TASK DIRECTIONS: Using the word "gets" as the filter, copy each matching line from the records.

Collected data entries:
□ □ □ □ □ □ □
(* ===== verification/AddressSpace.v ===== *)
(** * Hardware address spaces (xcore/xmm/src/aspace.rs)

    [AddressSpace] ties the page table to the reference-counted frames: an
    allocator-owned leaf holds one reference of its frame, which mapping
    transfers in and unmapping releases. Operations act on the address space
    and the machine; a frame passed by value is dropped on every early return. *)
From S2P Require Import Prelude Errno MemAddr Frame PageTable.
From stdpp Require Import prelude gmap list sorting.
Open Scope Z_scope.

Section aspace.
Context {CFG : Config} {PA : PageAllocator} {BF : BitFlags} {MA : MemoryAddr} {PT : PageTable}.

Definition has_leaf_access (flags : Z) : bool :=
  intersects flags (READ |+| WRITE |+| EXECUTE).

Definition pte_flags (kind : FrameKind) (flags : Z) : outcome XError Z :=
  let flags := kind_apply kind (flags |-| PROT_NONE) in
  if negb (has_leaf_access flags) then Ok (flags |+| PROT_NONE)
  else if target_riscv && negb (intersects flags (READ |+| EXECUTE)) then Err InvalidInput
  else Ok flags.

Record AddressSpace := MkAddressSpace { as_range : vrange; as_table : page_table }.
Record ProtectionChange := MkChange {
  pc_address : Z; pc_old_flags : Z; pc_new_flags : Z }.

Abbreviation state := (AddressSpace * machine)%type.

(** Running page-table and frame operations on the combined state. *)
Definition on_table_alloc {E A} (m : prog (page_table * pa_state) E A) : prog state E A :=
  zoom (λ s, (as_table s.1, m_alloc s.2))
    (λ ta s, (MkAddressSpace (as_range s.1) ta.1, set_alloc s.2 ta.2)) m.
Definition on_table {E A} (m : prog page_table E A) : prog state E A :=
  zoom (λ s, as_table s.1) (λ t s, (MkAddressSpace (as_range s.1) t, s.2)) m.
Definition on_machine {E A} (m : prog machine E A) : prog state E A :=
  zoom snd (λ m s, (s.1, m)) m.
Definition flush {E} (vaddr : Z) : prog state E () := on_machine (modify (tlb_flush vaddr)).

Definition paging_error (e : PagingError) : XError :=
  match e with
  | Paging.NoMemory => NoMemory
  | Paging.AlreadyMapped => AlreadyExists
  | Paging.NotMapped => BadAddress
  | Paging.NotAligned | Paging.MappedToHugePage => InvalidInput
  end.

Definition contains_range (aspace : AddressSpace) (start size : Z) : bool :=
  match vr_try_from_start_size start size with
  | Some range => vr_contains_range (as_range aspace) range
  | None => false
  end.

Definition new_empty (base size : Z) : prog machine XError AddressSpace :=
  range ← lift (ok_or InvalidInput (vr_try_from_start_size base size));
  table ← zoom m_alloc (λ a m, set_alloc m a) (map_err_prog paging_error pt_try_new);
  mret (MkAddressSpace range table).
Definition new_user (base size : Z) : prog machine XError AddressSpace :=
  if negb (SMP =? 1) then throw Unsupported else new_empty base size.

Definition validate_range (aspace : AddressSpace) (start size : Z) (page_size : PageSize) :
    outcome XError () :=
  if (size =? 0) || negb (is_aligned start (page_bytes page_size))
     || negb (is_aligned size (page_bytes page_size)) || negb (contains_range aspace start size)
  then Err InvalidInput else Ok ().

Definition query_ok (aspace : AddressSpace) (address : Z) : bool :=
  match pt_query (as_table aspace) address with Ok _ => true | _ => false end.

(** [PageIter::new(start, end, page_size).ok_or(InvalidInput)?] *)
Definition page_addresses (start fin : Z) (page_size : PageSize) : outcome XError (list Z) :=
  ok_or InvalidInput (page_iter (page_bytes page_size) start fin).

Definition map_static_range (start : Z) (frames : StaticFrameRange) (flags : Z)
    (page_size : PageSize) : prog state XError () :=
  let physical_start := sfr_start frames in
  let size := sfr_size frames in
  aspace ← gets fst;
  lift (validate_range aspace start size page_size);;
  if negb (is_aligned physical_start (page_bytes page_size)) || negb (sfr_allows frames flags)
  then throw InvalidInput
  else
    fin ← lift (ok_or InvalidInput (checked_add start size));
    addresses ← lift (page_addresses start fin page_size);
    for_each addresses (λ address,
      aspace ← gets fst;
      if query_ok aspace address then throw AlreadyExists else mret ());;
    flags ← lift (pte_flags Static flags);
    for_each addresses (λ address,
      let offset := address - start in
      attempt (on_table_alloc (pt_map address (physical_start + offset) page_size flags)) (λ r,
        match r with
        | Err error =>
            installed ← lift (expect (page_iter (page_bytes page_size) start address));
            for_each installed (λ installed_address,
              unwrap_prog (on_table (pt_unmap installed_address));;
              flush installed_address);;
            throw (paging_error error)
        | _ => flush address
        end)).

Definition map_frame (address : Z) (frame : Frame) (flags : Z) : prog state XError () :=
  attempt
    (aspace ← gets fst;
     lift (validate_range aspace address (page_bytes Size4K) Size4K);;
     if query_ok aspace address then throw AlreadyExists
     else
       flags ← lift (pte_flags Alloc flags);
       let physical := f_paddr frame in
       map_err_prog paging_error (on_table_alloc (pt_map address physical Size4K flags));;
       flush address)
    (λ r,
      match r with
      | Err error => on_machine (frame_drop frame);; throw error
      | _ =>
          let transferred := frame_into_pte frame in
          lift (assert (transferred =? f_paddr frame))
      end).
□ □ □ □ □ □ □
OUTPUT:
  aspace ← gets fst;
      aspace ← gets fst;
    (aspace ← gets fst;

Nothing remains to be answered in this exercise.